SharePoint 2010 Claims and SAML

  • Security Token Service (STS): A specialized Web Services that issues security tokens.
    • RP-STS (Relying Party Security Token Service)
    • IP-STS (Identity Provider Security Token Service)
  • Relying Party: A ‘Consumer’ of Claims (i.e., SharePoint, ASP.NET, Web Site, etc.). Claims are provided through an STS (IP-STS only)
  • Windows Identity Foundation (WIF): A .NET library (set of APIs) that are used for consuming Identity Claims and building custom STSs, etc.
  • WIF is just a set of .NET classes. It is not an STS. We can go WIF -> IP-STS or WIF -> RP-STS -> IP-STS
  • SharePoint 2010/2013 STS: SharePoint Service Application developed using WIF that acts as RP-STS only. Acts as a pluggable aggregation point for a number of user configurable Trusted Identity Providers (IP-STSs). These could be hand built using WIF if required.
  • The SP STS is RP-STS i.e. it does not have a credential store to authenticate against. That’s why we have to federate it with ADFS which is IP-STS i.e. it authenticates against an AD in its domain.
  • ADFS 2.0: A Windows role designed specifically for federating an organization against an Active Directory instance only. Exposes an IP-STS endpoint built using WIF. It doesn’t allow to ‘aggregate’ other Identity Providers – it just allows to authenticate against a specific AD instance that may not be local therefore needs to be federated in order to support SSO.
  • AD authentication is already supported as an OOTB Trusted Identity Provider option by the SharePoint STS and if we wanted to use ADFS 2.0 instead we could just add this in as a Trusted Identity Provider (IP-STS)
  • We can configure the SharePoint STS to use ADFS 2.0 a Trusted Identity Provider (IP-STS), as well as, or instead of local AD.
  • ADFS can be either RP-STS or IP-STS. i.e., SP App. -> SP STS -> ADFS (RP) -> ADFS (IP) -> AD.
  • ADFS can be federated with many different IP-STS. The user can choose which one to use for authentication.
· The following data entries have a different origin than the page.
(* ===== verification/Unify.v ===== *)
(** * Unification

    Models [crates/gruel-air/src/inference/unify.rs]: [UnifyResult],
    [UnificationError] and every operation of [Unifier], whose only state is the
    substitution. All lookups go through [Substitution::apply], so every
    operation threads the substitution. [unify] recurses into array elements and
    runs on fuel, which it shares with the lookups. *)

From S2P Require Import Prelude Types Air Infer.

#[local] Open Scope Z_scope.

Inductive UnifyResult : Set :=
  | UOk
  | UTypeMismatch (expected found : InferType)
  | UIntLiteralNonInteger (found : Ty)
  | UOccursCheck (var : TypeVarId) (ty : InferType)
  | UNotSigned (ty : Ty)
  | UNotInteger (ty : Ty)
  | UNotUnsigned (ty : Ty)
  | UNotNumeric (ty : Ty)
  | UArrayLengthMismatch (expected found : Z).
Definition is_ok (r : UnifyResult) : bool := match r with UOk => true | _ => false end.

Record UnificationError : Set := MkUnifyError { ue_kind : UnifyResult; ue_span : Span }.

(** [Unifier::new] and [Unifier::with_capacity]: the substitution. *)
Definition new_unifier : Substitution := new_subst.
Definition unifier_with_capacity (type_var_count : Z) : Substitution :=
  with_capacity (Z.to_nat type_var_count).

(** [Unifier::bind]. *)
Definition bind (fuel : nat) (var : TypeVarId) (ty : InferType) (s : Substitution)
    : outcome (UnifyResult * Substitution) :=
  if decide (ty = Var var) then mret (UOk, s)
  else
    o ← occurs_in fuel var ty s;
    if (o : bool) then mret (UOccursCheck var ty, s)
    else mret (UOk, insert_var var ty s).

(** [Unifier::rebind_int_literal_to_concrete] and its float counterpart. *)
Definition rebind_int_literal_to_concrete (original : InferType) (concrete_ty : Ty)
    (s : Substitution) : Substitution :=
  match original with
  | Var var =>
      match get_var var s with
      | Some IntLiteral => insert_var var (Concrete concrete_ty) s
      | _ => s
      end
  | _ => s
  end.
Definition rebind_float_literal_to_concrete (original : InferType) (concrete_ty : Ty)
    (s : Substitution) : Substitution :=
  match original with
  | Var var =>
      match get_var var s with
      | Some FloatLiteral => insert_var var (Concrete concrete_ty) s
      | _ => s
      end
  | _ => s
  end.

Definition unify_int_literal (lhs rhs : InferType) (ty : Ty) (s : Substitution)
    : UnifyResult * Substitution :=
  if is_integer ty then
    (UOk, rebind_int_literal_to_concrete rhs ty (rebind_int_literal_to_concrete lhs ty s))
  else if is_error ty then (UOk, s)
  else (UIntLiteralNonInteger ty, s).
Definition unify_float_literal (lhs rhs lhs_resolved rhs_resolved : InferType) (ty : Ty)
    (s : Substitution) : UnifyResult * Substitution :=
  if is_float ty then
    (UOk, rebind_float_literal_to_concrete rhs ty (rebind_float_literal_to_concrete lhs ty s))
  else if is_error ty then (UOk, s)
  else (UTypeMismatch lhs_resolved rhs_resolved, s).

(** The case analysis of [Unifier::unify] on the resolved types; [rec] is the
    recursive call on array elements. *)
Definition unify_step (rec : InferType → InferType → Substitution → outcome (UnifyResult * Substitution))
    (fuel : nat) (lhs rhs lhs_resolved rhs_resolved : InferType) (s : Substitution)
    : outcome (UnifyResult * Substitution) :=
  let mismatch := UTypeMismatch lhs_resolved rhs_resolved in
  match lhs_resolved, rhs_resolved with
  | Concrete t1, Concrete t2 =>
      if bool_decide (t1 = t2) || can_coerce_to t1 t2 || can_coerce_to t2 t1
      then mret (UOk, s) else mret (mismatch, s)
  | Var var, _ => bind fuel var rhs_resolved s
  | _, Var var => bind fuel var lhs_resolved s
  | IntLiteral, Concrete ty | Concrete ty, IntLiteral => mret (unify_int_literal lhs rhs ty s)
  | FloatLiteral, Concrete ty | Concrete ty, FloatLiteral =>
      mret (unify_float_literal lhs rhs lhs_resolved rhs_resolved ty s)
  | IntLiteral, IntLiteral => mret (UOk, s)
  | FloatLiteral, FloatLiteral => mret (UOk, s)
  | IntLiteral, FloatLiteral | FloatLiteral, IntLiteral => mret (mismatch, s)
  | Array elem1 len1, Array elem2 len2 =>
      if len1 =? len2 then rec elem1 elem2 s
      else mret (UArrayLengthMismatch len1 len2, s)
  | Array _ _, _ | _, Array _ _ => mret (mismatch, s)
  end.

(** [Unifier::unify]. *)
Fixpoint unify (fuel : nat) (lhs rhs : InferType) (s : Substitution)
    : outcome (UnifyResult * Substitution) :=
  match fuel with
  | O => NoFuel
  | S fuel' =>
    '(lhs_resolved, s) ← apply fuel' lhs s;
    '(rhs_resolved, s) ← apply fuel' rhs s;
    unify_step (unify fuel') fuel' lhs rhs lhs_resolved rhs_resolved s
  end.

(** [Unifier::{check_signed, check_integer, check_numeric, check_unsigned}] on a
    resolved type. *)
Definition signed_result (ty : InferType) : UnifyResult :=
  match ty with
  | Concrete c =>
      if is_signed c || is_error c || is_never c then UOk
      else if is_unsigned c then UNotSigned c else UOk
  | Var _ | IntLiteral | FloatLiteral | Array _ _ => UOk
  end.
Definition integer_result (ty : InferType) : UnifyResult :=
  match ty with
  | Concrete c => if is_integer c || is_error c || is_never c then UOk else UNotInteger c
  | Var _ | IntLiteral => UOk
  | FloatLiteral => UNotInteger Ty.F64
  | Array _ _ => UNotInteger Ty.ERROR
  end.
Definition numeric_result (ty : InferType) : UnifyResult :=
  match ty with
  | Concrete c => if is_numeric c || is_error c || is_never c then UOk else UNotNumeric c
  | Var _ | IntLiteral | FloatLiteral => UOk
  | Array _ _ => UNotNumeric Ty.ERROR
  end.
Definition unsigned_result (ty : InferType) : UnifyResult :=
  match ty with
  | Concrete c =>
      if is_unsigned c || is_error c || is_never c then UOk
      else if is_signed c then UNotUnsigned c
      else UNotUnsigned c
  | Var _ | IntLiteral => UOk
  | FloatLiteral => UNotUnsigned Ty.F64
  | Array _ _ => UNotUnsigned Ty.ERROR
  end.
Definition check (result : InferType → UnifyResult) (fuel : nat) (ty : InferType) (s : Substitution)
    : outcome (UnifyResult * Substitution) :=
  '(t, s') ← apply fuel ty s; mret (result t, s').
Definition check_signed := check signed_result.
Definition check_integer := check integer_result.
Definition check_numeric := check numeric_result.
Definition check_unsigned := check unsigned_result.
  • ADFS supports both SAML2 and WS-Fed as federation protocols. SP RP-STS only supports WS-Fed.
  • The only STS’s that incorporate WIF are ADFS and IdentityServer. Others are Java based.
  • When we federate ADFS, we provide the ability to authenticate against multiple credential stores. But if we choose to authenticate against an instance of ADFS, it uses the AD repository. When we install ADFS it finds the instance of AD in its domain. That’s the one it uses.
  • Windows Azure ACS 2.0: A service specifically for federating any configured third-party Identity Providers (i.e. Microsoft account, Google, Facebook and ADFS 2.0). Acts as a pluggable aggregation point for other Identity Providers for which it acts a bit like a Relying Party. Exposes an IP-STS endpoint built using WIF. The Identity Providers it aggregates are not necessarily IP-STSs but ACS 2.0 exposes everything through Claims using its built-in IP-STS.
  • We can configure the SharePoint STS to use Windows Azure ACS 2.0 a Trusted Identity Provider (IP-STS). This would make it very easy to support third-party authentication providers without developing our own IP-STS using WIF.
  • The IP-STS we federate with SP does not have to be ADFS – it can be anything that supports the WS-Federation protocol e.g. OpenAM, PingIdentity, Azure ACS. The main point is that at the end of the chain there has to be a credential store to authenticate against. This credential store does not have to be AD e.g. ADFS -> IdentityServer -> SQL Server.
  • ADFS and IWA: both authenticate against AD but only ADFS adds SSO and Federation functionality. Also ADFS provides all the claims-based plumbing – SAML token etc.
  • Never CHANGE the SharePoint RP-STS out for ADFS 2.0 running as an STS-RP. Never this: (Remove SP STS) SP app -> ADFS (RP-STS) -> Whatever Always something like this: SP app -> SP STS -> ADFS/ACS/OpenAM
  • ADFS 2.0 STS is built using WIF code. To perform the trust negotiation and claims exchange, RP-STS must talk to IP-STS.
  • Building a claims-based ASP.NET Web Application, i.e., Relying Party, using WIF, have develop/reuse and include an RP-STS into the App and configure this to have a trust relationship with an IP-STS. If not, we get Identity directly from an IP-STS using WIF.Like Azure ACS 2.0, ADFS 2.0 also used to federate against more IP-STSs.